[Dataset entries]

*****

Definition bigModExp_Run (input : bytes) : outcome vm_err bytes :=
  let baseLen := big_Uint64 (word_at input 0) in
  let expLen := big_Uint64 (word_at input 32) in
  let modLen := big_Uint64 (word_at input 64) in
  let input := after_lengths input in
  if (baseLen =? 0) && (modLen =? 0) then Ok []
  else
    let! base := getData input 0 baseLen in
    let! exp := getData input baseLen expLen in
    let! md := getData input (u64 (baseLen + expLen)) modLen in
    if big_BitLen (be_value md) =? 0 then Ok (LeftPadBytes [] (i64 modLen))
    else Ok (LeftPadBytes (be_bytes (Zpow_facts.Zpow_mod (be_value base) (be_value exp) (be_value md))) (i64 modLen)).

Definition bigModExp : PrecompiledContract := pure_native bigModExp_RequiredGas bigModExp_Run.

(** *** The pairing curve *)

Definition newCurvePoint (blob : bytes) : outcome vm_err G1 :=
  match G1_Unmarshal blob with
  | None => Err errNotOnCurve
  | Some p => let '(gx, gy) := G1_CurvePoints p in if (bn256_P <=? gx) || (bn256_P <=? gy) then Err errInvalidCurvePoint else Ok p
  end.

Definition newTwistPoint (blob : bytes) : outcome vm_err G2 :=
  match G2_Unmarshal blob with
  | None => Err errNotOnCurve
  | Some p =>
      let '((xr, xi), (yr, yi)) := G2_CurvePoints p in
      if (bn256_P <=? xr) || (bn256_P <=? xi) || (bn256_P <=? yr) || (bn256_P <=? yi) then Err errInvalidCurvePoint else Ok p
  end.

Definition bn256Add_Run (input : bytes) : outcome vm_err bytes :=
  let! bx := getData input 0 64 in
  let! x := newCurvePoint bx in
  let! b := getData input 64 64 in
  let! y := newCurvePoint b in
  Ok (G1_Marshal (G1_Add x y)).

Definition bn256ScalarMul_Run (input : bytes) : outcome vm_err bytes :=
  let! bp := getData input 0 64 in
  let! p := newCurvePoint bp in
  let! k := getData input 64 32 in
  Ok (G1_Marshal (G1_ScalarMult p (be_value k))).

(** The loop over the pairs of points. *)
Fixpoint pairing_points (n : nat) (input : bytes) : outcome vm_err (list G1 * list G2) :=
  match n with
  | O => Ok ([], [])
  | S n =>
      let! c := newCurvePoint (take 64 input) in
      let! t := newTwistPoint (take 128 (drop 64 input)) in
      let! (cs, ts) := pairing_points n (drop 192 input) in
      Ok (c :: cs, t :: ts)
  end.

Definition true32Byte : bytes := replicate 31 0 ++ [1].
Definition false32Byte : bytes := replicate 32 0.

Definition bn256Pairing_Run (input : bytes) : outcome vm_err bytes :=
  if zlen input `mod` 192 >? 0 then Err errBadPairingInput
  else
    let! (cs, ts) := pairing_points (Z.to_nat (zlen input / 192)) input in
    Ok (if PairingCheck cs ts then true32Byte else false32Byte).

Definition bn256Add : PrecompiledContract := pure_native (fun _ => 500) bn256Add_Run.
Definition bn256ScalarMul : PrecompiledContract := pure_native (fun _ => 40000) bn256ScalarMul_Run.
Definition bn256Pairing : PrecompiledContract := pure_native (fun input => u64 (100000 + zlen input / 192 * 80000)) bn256Pairing_Run.
End Ethereum.

(** ** Privacy contracts *)

(** The signatures buyCoinNote(string,uint256), refundCoin(string,uint256),
    getCoins() and buyStamp(string,uint256). *)
Definition buyCoinNote_sig : bytes := [98; 117; 121; 67; 111; 105; 110; 78; 111; 116; 101; 40; 115; 116; 114; 105; 110; 103; 44; 117; 105; 110; 116; 50; 53; 54; 41].
Definition refundCoin_sig : bytes := [114; 101; 102; 117; 110; 100; 67; 111; 105; 110; 40; 115; 116; 114; 105; 110; 103; 44; 117; 105; 110; 116; 50; 53; 54; 41].
Definition getCoins_sig : bytes := [103; 101; 116; 67; 111; 105; 110; 115; 40; 41].
Definition buyStamp_sig : bytes := [98; 117; 121; 83; 116; 97; 109; 112; 40; 115; 116; 114; 105; 110; 103; 44; 117; 105; 110; 116; 50; 53; 54; 41].

(** The outputs of the three methods: a string and a 256-bit number. *)
Definition string_and_value : list abi_type := [StringTy; UintTy 256].

(** [coinAbi.Unpack] and [stampAbi.Unpack] into such a struct. *)
Definition unpack_request (err : vm_err) (payload : bytes) : outcome vm_err (bytes * Z) :=
  match Unpack string_and_value payload with Ok [AString s; ANum _ v] => Ok (s, v) | _ => Err err end.

Definition finney : Z := 10 ^ 15.
Definition ether : Z := 10 ^ 18.

(** The keys of the maps are texts of these numbers. *)
Definition StampValueSet : list Z :=
  [1 * finney; 2 * finney; 5 * finney; 3 * finney; 6 * finney; 9 * finney; 30 * finney; 60 * finney; 90 * finney; 200 * finney; 300 * finney; 500 * finney].
Definition WanCoinValueSet : list Z :=
  [10 * ether; 20 * ether; 50 * ether; 100 * ether; 200 * ether; 500 * ether; 1000 * ether; 5000 * ether; 50000 * ether].

Definition GetSupportWanCoinOTABalances : list Z :=
  [10 * ether; 20 * ether; 50 * ether; 100 * ether; 200 * ether; 500 * ether; 1000 * ether; 5000 * ether; 50000 * ether].
Definition GetSupportStampOTABalances : list Z := [90 * finney; 200 * finney; 500 * finney].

*****

What to do – Of the entries above, repeat exactly the lines from the line with "End Ethereum." through the line with "Definition buyStamp_sig : bytes", both of them included.

Task answer –
End Ethereum.

(** ** Privacy contracts *)

(** The signatures buyCoinNote(string,uint256), refundCoin(string,uint256),
    getCoins() and buyStamp(string,uint256). *)
Definition buyCoinNote_sig : bytes := [98; 117; 121; 67; 111; 105; 110; 78; 111; 116; 101; 40; 115; 116; 114; 105; 110; 103; 44; 117; 105; 110; 116; 50; 53; 54; 41].
Definition refundCoin_sig : bytes := [114; 101; 102; 117; 110; 100; 67; 111; 105; 110; 40; 115; 116; 114; 105; 110; 103; 44; 117; 105; 110; 116; 50; 53; 54; 41].
Definition getCoins_sig : bytes := [103; 101; 116; 67; 111; 105; 110; 115; 40; 41].
Definition buyStamp_sig : bytes := [98; 117; 121; 83; 116; 97; 109; 112; 40; 115; 116; 114; 105; 110; 103; 44; 117; 105; 110; 116; 50; 53; 54; 41].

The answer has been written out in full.